[Collected data]
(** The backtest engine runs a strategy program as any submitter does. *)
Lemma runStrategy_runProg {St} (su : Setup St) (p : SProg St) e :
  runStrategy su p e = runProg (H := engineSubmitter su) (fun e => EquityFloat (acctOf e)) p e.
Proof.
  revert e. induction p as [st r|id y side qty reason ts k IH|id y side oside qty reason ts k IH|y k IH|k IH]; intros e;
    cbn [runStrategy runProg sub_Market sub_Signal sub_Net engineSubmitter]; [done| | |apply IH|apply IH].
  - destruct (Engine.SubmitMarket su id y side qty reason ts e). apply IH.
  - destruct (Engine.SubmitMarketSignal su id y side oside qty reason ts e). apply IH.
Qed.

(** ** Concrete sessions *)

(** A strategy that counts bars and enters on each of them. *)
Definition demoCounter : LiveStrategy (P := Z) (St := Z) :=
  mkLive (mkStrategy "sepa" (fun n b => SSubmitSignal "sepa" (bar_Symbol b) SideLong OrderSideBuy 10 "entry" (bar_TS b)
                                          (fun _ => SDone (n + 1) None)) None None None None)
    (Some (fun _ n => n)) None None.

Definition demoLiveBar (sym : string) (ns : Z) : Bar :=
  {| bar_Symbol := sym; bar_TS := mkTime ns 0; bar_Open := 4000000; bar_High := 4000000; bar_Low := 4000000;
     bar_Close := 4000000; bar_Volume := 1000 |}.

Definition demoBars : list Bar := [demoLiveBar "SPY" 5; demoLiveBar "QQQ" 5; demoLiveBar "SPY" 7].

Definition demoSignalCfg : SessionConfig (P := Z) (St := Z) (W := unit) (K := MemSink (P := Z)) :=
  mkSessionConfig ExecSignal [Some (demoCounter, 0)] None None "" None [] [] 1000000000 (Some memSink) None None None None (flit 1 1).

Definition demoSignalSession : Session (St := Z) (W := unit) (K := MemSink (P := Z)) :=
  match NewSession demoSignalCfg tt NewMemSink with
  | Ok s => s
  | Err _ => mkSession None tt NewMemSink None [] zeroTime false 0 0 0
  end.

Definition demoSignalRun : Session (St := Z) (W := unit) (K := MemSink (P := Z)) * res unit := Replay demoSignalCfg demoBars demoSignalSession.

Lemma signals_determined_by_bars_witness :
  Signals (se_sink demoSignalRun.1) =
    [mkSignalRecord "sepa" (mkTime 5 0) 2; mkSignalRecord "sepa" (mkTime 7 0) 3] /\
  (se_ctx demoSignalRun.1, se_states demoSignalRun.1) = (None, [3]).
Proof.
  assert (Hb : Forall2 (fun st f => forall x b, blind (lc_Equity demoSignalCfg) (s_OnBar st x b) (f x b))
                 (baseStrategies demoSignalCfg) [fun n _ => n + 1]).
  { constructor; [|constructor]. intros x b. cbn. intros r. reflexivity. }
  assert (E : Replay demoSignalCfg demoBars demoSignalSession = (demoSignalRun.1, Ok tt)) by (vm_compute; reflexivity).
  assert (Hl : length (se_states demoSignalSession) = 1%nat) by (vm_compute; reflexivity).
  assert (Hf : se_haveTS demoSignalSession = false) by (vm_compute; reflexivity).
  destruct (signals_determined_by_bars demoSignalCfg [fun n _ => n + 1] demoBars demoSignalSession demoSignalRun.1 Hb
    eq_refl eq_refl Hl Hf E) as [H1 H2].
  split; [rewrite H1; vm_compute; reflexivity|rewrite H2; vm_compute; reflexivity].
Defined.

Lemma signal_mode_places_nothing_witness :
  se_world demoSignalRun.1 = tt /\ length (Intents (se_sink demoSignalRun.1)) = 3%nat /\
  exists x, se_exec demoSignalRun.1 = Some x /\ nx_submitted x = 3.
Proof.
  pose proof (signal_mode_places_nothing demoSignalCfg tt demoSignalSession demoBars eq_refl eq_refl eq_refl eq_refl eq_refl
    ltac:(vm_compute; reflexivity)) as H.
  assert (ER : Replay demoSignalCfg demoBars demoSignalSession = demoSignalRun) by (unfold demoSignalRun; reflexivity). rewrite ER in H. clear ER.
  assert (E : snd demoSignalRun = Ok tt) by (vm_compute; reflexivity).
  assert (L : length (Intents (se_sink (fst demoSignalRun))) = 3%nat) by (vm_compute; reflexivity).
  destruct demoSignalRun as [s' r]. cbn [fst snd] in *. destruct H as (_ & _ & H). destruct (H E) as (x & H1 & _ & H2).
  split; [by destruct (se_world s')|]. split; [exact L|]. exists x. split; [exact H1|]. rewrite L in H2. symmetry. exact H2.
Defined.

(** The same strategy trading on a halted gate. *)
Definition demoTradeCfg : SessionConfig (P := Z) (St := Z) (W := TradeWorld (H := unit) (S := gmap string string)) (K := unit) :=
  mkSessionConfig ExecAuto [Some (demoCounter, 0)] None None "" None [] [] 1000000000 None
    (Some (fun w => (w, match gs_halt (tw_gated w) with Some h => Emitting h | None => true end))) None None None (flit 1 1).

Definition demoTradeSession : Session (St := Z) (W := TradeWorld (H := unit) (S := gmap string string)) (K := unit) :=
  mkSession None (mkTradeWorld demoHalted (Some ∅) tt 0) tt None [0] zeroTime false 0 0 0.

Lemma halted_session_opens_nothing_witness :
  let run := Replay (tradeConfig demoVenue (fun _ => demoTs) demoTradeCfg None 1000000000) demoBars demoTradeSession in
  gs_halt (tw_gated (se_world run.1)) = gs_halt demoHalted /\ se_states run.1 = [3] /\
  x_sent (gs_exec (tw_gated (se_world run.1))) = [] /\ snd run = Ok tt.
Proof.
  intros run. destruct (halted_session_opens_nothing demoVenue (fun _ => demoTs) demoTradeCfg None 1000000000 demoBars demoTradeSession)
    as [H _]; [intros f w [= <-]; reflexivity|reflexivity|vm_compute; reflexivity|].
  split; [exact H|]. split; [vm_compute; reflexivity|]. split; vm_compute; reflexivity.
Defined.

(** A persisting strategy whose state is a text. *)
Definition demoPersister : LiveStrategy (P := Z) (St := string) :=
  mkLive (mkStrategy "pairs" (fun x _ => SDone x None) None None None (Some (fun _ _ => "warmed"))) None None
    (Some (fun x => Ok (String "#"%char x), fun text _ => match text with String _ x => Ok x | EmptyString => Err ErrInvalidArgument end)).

---

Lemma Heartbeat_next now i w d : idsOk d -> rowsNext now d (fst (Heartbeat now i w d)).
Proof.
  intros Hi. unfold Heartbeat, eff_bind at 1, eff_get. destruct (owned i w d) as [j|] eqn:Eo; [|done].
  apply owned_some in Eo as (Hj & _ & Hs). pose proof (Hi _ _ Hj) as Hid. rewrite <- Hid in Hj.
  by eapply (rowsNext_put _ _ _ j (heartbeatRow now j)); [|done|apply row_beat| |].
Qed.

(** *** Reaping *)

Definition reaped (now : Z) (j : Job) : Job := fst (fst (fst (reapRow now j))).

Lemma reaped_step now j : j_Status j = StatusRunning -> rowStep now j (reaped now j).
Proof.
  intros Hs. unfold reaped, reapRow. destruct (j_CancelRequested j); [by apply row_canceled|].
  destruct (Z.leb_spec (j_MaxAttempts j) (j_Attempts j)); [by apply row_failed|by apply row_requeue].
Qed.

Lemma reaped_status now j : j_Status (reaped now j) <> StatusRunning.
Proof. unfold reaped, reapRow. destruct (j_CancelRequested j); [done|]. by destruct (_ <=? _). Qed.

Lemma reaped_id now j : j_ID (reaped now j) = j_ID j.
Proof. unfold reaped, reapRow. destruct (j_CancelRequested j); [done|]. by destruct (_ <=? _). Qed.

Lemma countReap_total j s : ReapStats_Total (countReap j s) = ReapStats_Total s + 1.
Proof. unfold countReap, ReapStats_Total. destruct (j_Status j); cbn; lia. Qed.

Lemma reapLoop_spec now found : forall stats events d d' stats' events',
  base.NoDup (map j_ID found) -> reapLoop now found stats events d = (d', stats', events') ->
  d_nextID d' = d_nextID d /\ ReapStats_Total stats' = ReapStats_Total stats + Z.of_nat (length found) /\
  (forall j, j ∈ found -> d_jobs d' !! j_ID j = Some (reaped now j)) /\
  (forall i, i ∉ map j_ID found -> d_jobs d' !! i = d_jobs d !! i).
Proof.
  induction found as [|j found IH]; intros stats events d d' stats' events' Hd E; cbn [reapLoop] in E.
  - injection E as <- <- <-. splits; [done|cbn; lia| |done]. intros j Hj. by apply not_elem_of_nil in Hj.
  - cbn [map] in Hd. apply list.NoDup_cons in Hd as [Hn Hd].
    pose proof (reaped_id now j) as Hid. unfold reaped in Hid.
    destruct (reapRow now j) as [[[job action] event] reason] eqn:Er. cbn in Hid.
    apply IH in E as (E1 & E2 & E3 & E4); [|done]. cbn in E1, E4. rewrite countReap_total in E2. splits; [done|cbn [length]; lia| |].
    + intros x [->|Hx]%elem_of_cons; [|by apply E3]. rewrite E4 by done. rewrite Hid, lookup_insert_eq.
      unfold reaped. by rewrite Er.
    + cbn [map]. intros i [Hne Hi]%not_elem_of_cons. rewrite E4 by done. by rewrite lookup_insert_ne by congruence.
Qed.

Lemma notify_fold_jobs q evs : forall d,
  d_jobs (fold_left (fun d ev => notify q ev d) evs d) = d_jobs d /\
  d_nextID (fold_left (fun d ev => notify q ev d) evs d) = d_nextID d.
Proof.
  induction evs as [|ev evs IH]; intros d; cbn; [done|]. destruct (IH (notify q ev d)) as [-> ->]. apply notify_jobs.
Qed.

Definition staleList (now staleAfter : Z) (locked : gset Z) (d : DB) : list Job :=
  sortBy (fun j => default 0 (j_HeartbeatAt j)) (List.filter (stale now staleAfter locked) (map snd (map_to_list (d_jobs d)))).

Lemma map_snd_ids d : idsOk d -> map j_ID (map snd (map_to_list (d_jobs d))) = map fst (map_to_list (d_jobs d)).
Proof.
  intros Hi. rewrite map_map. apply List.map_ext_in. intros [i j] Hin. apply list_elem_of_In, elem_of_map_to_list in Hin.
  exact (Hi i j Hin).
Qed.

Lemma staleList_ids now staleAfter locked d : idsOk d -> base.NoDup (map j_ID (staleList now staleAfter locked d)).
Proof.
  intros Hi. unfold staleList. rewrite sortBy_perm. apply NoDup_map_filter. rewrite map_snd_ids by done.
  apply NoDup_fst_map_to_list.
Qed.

■ Problem to work on:
Only the number is wanted: how many lines in the entries above include the word "unit"?

■ Output for this exercise:
5